The findings, published May 8 in Nature Medicine, suggest that AI-based population assessment could be valuable in finding people at elevated risk of disease and could speed up diagnosis of a condition that is all too often in the advanced stages when treatment is less effective and results are grim, the researchers said. Pancreatic cancer It is one of the world’s deadliest cancers and its toll is expected to increase.

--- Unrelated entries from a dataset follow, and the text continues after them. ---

(* ===== verification/SignalHandler.v ===== *)
(** * POSIX signals (src/src/common/signal_handler.rs)

    The signals a process blocks, and the thread that waits for them. *)
From S2P Require Import Prelude.
From S2P Require Import RustStd.
From S2P Require Import Failure.
From S2P Require Import Os.
From stdpp Require Import base list numbers strings.
From Stdlib Require Import ZArith.
Local Open Scope Z_scope.
Local Open Scope nitro_scope.

Definition failure_at (subaction : string) (code : NitroCliErrorEnum) (l : Z) : NitroCliFailure :=
  new_nitro_cli_failure subaction code "src/common/signal_handler.rs" l.

(** Signal numbers of Linux. *)
Definition SIGHUP : Z := 1.
Definition SIGINT : Z := 2.
Definition SIGQUIT : Z := 3.
Definition SIGTERM : Z := 15.

(** The set is gone once the thread has taken it. *)
(* src/src/common/signal_handler.rs SignalHandler *)
Record SignalHandler : Type := mk_signal_handler { sig_set : option (list Z) }.

(** A set of signals, with the ones added to it. *)
Definition sig_add (set : list Z) (signal : Z) : list Z :=
  if decide (signal ∈ set) then set else set ++ [signal].

(* src/src/common/signal_handler.rs SignalHandler::new *)
Definition signal_handler_new (signals : list Z) : SignalHandler :=
  mk_signal_handler (Some (fold_left sig_add signals [])).

(* src/src/common/signal_handler.rs SignalHandler::new_with_defaults *)
Definition signal_handler_defaults : SignalHandler :=
  signal_handler_new [SIGINT; SIGQUIT; SIGTERM; SIGHUP].

Section Signals.
Context `{Kernel}.

Definition set_mask (block : bool) (text : string) (code : NitroCliErrorEnum) (l : Z)
    (self : SignalHandler) : IO SignalHandler :=
  do! (match sig_set self with
       | Some set =>
           let! _ := map_err_to (fun e => failure_at (text +:+ e) code l) (syscall (SysSigMask block set)) in
           ret tt
       | None => ret tt
       end);
  ret self.

(* src/src/common/signal_handler.rs SignalHandler::mask_all *)
Definition mask_all : SignalHandler -> IO SignalHandler :=
  set_mask true "Masking signals covered by handler failed: " SignalMaskingError 42.

(* src/src/common/signal_handler.rs SignalHandler::unmask_all *)
Definition unmask_all : SignalHandler -> IO SignalHandler :=
  set_mask false "Unmasking signals covered by handler failed: " SignalUnmaskingError 56.

(** The thread: it handles signals until the handler asks it to stop or waiting
    fails; whether it has ended after so many signals. *)
(* src/src/common/signal_handler.rs:74-83 SignalHandler::start_handler *)
Fixpoint signal_thread (rounds : nat) (set : list Z) (fd : Z) (handler : Z -> Z -> IO bool) : IO bool :=
  match rounds with
  | O => ret false
  | S rounds =>
      let! signal := attempt (syscall (SysSigWait set)) in
      let! stop := match signal with Ok s => handler fd (hd 0 s) | Err _ => ret true end in
      if (stop : bool) then ret true else signal_thread rounds set fd handler
  end.

(** The handler without its set, and the thread that was started with it. *)
(* src/src/common/signal_handler.rs SignalHandler::start_handler *)
Definition start_handler (self : SignalHandler) (fd : Z) (handler : Z -> Z -> IO bool)
    : SignalHandler * option (nat -> IO bool) :=
  match sig_set self with
  | None => (self, None)
  | Some thread_sig_set =>
      (mk_signal_handler None, Some (fun rounds => signal_thread rounds thread_sig_set fd handler))
  end.
End Signals.
(** *** Commands *)

(* src/src/enclave_proc/mod.rs:263-303 handle_command *)
Definition handle_run (connection : Connection) : IOS LoopState Reply :=
  let! s := self in
  if negb (bool_decide (enclave_id (ls_manager s) = ""%string)) then ret (EEXIST, false)
  else
    let! run_args := lift (map_err (fun e =>
      set_action "Run Enclave" (add_subaction "Failed to get run arguments" e))
      (conn_read RunEnclavesArgs connection)) in
    let! run_result := lift (map_err (fun e =>
      set_action "Run Enclave" (add_subaction "Failed to trigger enclave run" e))
      (run_enclaves run_args (Some connection))) in
    do! on_manager manager_drop;
    do! change (fun s => set_describe (rr_describe_thread run_result)
                           (set_manager (rr_enclave_manager run_result) s));
    let id := enclave_id (rr_enclave_manager run_result) in
    let! s := self in
    let! logger := of_result (rmap_err (set_action "Failed to update logger ID")
      (update_logger_id (ls_logger s) (get_logger_id k_process_id id))) in
    do! change (set_logger logger);
    do! map_err (set_action "Failed to start connection listener thread")
          (on_listener (listener_start id));
    let! enc_fd := map_err (set_action "Failed to get enclave descriptor")
      (on_manager get_enclave_descriptor) in
    do! map_err (set_action "Failed to register enclave descriptor")
          (lift (register_enclave_descriptor enc_fd));
    ret (0, false).

(** The handle of an earlier thread is overwritten: that thread goes on. *)
(* src/src/enclave_proc/mod.rs:305-313 handle_command *)
Definition handle_terminate (connection : Connection) : IOS LoopState Reply :=
  let! s := self in
  let! t := map_err (set_action "Failed to send enclave termination request")
    (lift (notify_terminate connection (ls_manager s))) in
  do! change (fun s => set_terminate (Some (length (ls_threads s))) (ls_threads s ++ [t]) s);
  ret (0, false).

(* src/src/enclave_proc/mod.rs:320-347 handle_command *)
Definition handle_get (action get_err write_err : string) (m : IOS EnclaveManager Z)
    (connection : Connection) : IOS LoopState Reply :=
  let! v := map_err (set_action get_err) (on_manager m) in
  do! lift (map_err (fun e => set_action action (add_subaction write_err e)) (write_u64 connection v));
  ret (0, false).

Currently, there are no population-based tools to broadly detect pancreatic cancer. Those with a family history and certain genetic mutations that predispose them to pancreatic cancer are specifically evaluated. But such targeted assessments may miss other cases that fall outside of those categories, the researchers said.

“One of the biggest decisions doctors face every day is who is at high risk of disease and who would benefit from further testing, which can also mean more invasive and costly procedures that carry their own risks,” said the study co-author. -Senior Research Fellow Chris Sander, faculty member in the Department of Systems Biology at the Blavatnik Institute at HMS. “An artificial intelligence tool that can zero in on people at higher risk of pancreatic cancer who will benefit most from more testing could go a long way toward improving clinical decision making.”

Applied at scale, Sander added, this approach could speed detection of pancreatic cancer, lead to earlier treatment, and improve outcomes and prolong the lives of patients.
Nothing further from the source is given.